When you reach the line containing "FTE query_task_lease execution_query_id" in the entries below, begin reproducing lines exactly, and stop once the line containing "let* heap_bytes := py_int" is done.

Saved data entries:
● ● ●

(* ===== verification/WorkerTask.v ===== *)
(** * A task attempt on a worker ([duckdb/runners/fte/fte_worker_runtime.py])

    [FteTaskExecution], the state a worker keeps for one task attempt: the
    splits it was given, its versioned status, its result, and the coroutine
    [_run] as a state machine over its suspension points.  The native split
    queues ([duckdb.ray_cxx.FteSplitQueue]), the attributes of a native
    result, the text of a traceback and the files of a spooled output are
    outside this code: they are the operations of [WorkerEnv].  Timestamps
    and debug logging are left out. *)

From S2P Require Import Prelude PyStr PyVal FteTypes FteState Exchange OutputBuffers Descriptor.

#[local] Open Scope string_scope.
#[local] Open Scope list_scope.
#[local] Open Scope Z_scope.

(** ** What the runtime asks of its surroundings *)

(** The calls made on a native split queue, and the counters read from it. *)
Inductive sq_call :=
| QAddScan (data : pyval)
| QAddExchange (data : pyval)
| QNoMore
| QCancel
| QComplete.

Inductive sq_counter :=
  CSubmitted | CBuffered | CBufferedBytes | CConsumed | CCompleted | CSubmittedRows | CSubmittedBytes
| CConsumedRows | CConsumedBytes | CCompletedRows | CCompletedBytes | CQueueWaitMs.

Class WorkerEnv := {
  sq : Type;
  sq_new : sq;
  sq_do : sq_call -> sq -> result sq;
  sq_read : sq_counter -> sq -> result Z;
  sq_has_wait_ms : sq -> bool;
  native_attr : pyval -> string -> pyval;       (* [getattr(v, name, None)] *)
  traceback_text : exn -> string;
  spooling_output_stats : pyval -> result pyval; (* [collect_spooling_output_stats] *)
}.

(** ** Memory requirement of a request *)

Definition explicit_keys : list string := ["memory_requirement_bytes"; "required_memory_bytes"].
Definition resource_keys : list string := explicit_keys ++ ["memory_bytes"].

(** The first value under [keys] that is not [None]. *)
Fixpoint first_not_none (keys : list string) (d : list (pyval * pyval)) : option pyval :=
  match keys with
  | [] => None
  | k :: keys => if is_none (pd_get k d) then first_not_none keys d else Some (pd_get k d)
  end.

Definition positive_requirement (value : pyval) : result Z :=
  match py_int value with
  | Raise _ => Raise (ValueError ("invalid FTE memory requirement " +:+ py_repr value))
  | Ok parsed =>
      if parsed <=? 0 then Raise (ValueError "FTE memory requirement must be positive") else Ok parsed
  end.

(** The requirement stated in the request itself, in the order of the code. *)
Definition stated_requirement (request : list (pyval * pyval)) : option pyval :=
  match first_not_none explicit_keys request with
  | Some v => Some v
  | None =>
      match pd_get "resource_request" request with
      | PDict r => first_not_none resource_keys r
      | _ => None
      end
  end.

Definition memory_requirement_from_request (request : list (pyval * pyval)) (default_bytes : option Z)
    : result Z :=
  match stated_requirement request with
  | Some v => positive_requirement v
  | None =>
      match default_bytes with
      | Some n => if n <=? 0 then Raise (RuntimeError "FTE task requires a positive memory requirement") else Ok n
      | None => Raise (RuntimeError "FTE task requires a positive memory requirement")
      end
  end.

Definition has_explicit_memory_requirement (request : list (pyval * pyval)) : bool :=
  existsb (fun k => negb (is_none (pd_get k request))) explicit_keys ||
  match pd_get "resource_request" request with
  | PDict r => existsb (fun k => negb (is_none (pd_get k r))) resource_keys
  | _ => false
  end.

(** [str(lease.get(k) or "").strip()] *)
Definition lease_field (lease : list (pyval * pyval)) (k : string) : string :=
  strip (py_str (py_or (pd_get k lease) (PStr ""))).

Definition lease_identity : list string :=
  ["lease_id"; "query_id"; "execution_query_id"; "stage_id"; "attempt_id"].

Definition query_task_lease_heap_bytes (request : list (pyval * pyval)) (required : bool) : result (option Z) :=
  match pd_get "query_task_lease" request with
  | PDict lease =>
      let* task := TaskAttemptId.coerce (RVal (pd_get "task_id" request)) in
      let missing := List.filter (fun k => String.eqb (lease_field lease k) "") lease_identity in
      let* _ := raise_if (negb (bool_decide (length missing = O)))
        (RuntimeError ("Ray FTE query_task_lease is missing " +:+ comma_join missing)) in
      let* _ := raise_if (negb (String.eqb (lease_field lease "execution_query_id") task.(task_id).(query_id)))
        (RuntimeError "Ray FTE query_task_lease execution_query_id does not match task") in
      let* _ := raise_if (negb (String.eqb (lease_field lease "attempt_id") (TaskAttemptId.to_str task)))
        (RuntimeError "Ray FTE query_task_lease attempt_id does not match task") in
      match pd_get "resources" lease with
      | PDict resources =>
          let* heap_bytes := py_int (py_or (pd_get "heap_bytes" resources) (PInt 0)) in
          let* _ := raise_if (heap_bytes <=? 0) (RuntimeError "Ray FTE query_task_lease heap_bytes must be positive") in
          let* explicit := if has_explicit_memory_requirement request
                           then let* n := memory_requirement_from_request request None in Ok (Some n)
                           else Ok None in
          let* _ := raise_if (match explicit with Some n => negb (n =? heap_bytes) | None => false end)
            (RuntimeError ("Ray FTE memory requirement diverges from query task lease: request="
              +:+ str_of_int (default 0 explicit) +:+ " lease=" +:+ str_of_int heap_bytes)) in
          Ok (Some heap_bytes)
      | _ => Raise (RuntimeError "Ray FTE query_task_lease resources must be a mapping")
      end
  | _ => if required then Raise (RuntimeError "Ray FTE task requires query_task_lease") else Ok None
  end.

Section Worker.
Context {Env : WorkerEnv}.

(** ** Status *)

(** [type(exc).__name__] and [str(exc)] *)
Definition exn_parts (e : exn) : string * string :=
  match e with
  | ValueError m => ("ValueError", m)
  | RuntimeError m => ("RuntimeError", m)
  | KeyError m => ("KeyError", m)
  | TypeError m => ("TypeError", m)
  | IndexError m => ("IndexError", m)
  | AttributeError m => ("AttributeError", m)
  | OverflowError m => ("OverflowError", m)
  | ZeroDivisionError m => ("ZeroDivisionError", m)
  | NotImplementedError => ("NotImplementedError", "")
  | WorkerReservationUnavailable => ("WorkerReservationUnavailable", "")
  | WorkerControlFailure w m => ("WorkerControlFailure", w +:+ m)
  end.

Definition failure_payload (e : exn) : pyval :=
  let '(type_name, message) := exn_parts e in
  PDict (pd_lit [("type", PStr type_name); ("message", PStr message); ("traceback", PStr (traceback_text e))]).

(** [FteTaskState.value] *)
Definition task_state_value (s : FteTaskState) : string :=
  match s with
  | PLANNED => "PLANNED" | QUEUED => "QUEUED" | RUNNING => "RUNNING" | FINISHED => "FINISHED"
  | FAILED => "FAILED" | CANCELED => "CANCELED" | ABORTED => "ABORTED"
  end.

● ● ●

Exercise response:
        (RuntimeError "Ray FTE query_task_lease execution_query_id does not match task") in
      let* _ := raise_if (negb (String.eqb (lease_field lease "attempt_id") (TaskAttemptId.to_str task)))
        (RuntimeError "Ray FTE query_task_lease attempt_id does not match task") in
      match pd_get "resources" lease with
      | PDict resources =>
          let* heap_bytes := py_int (py_or (pd_get "heap_bytes" resources) (PInt 0)) in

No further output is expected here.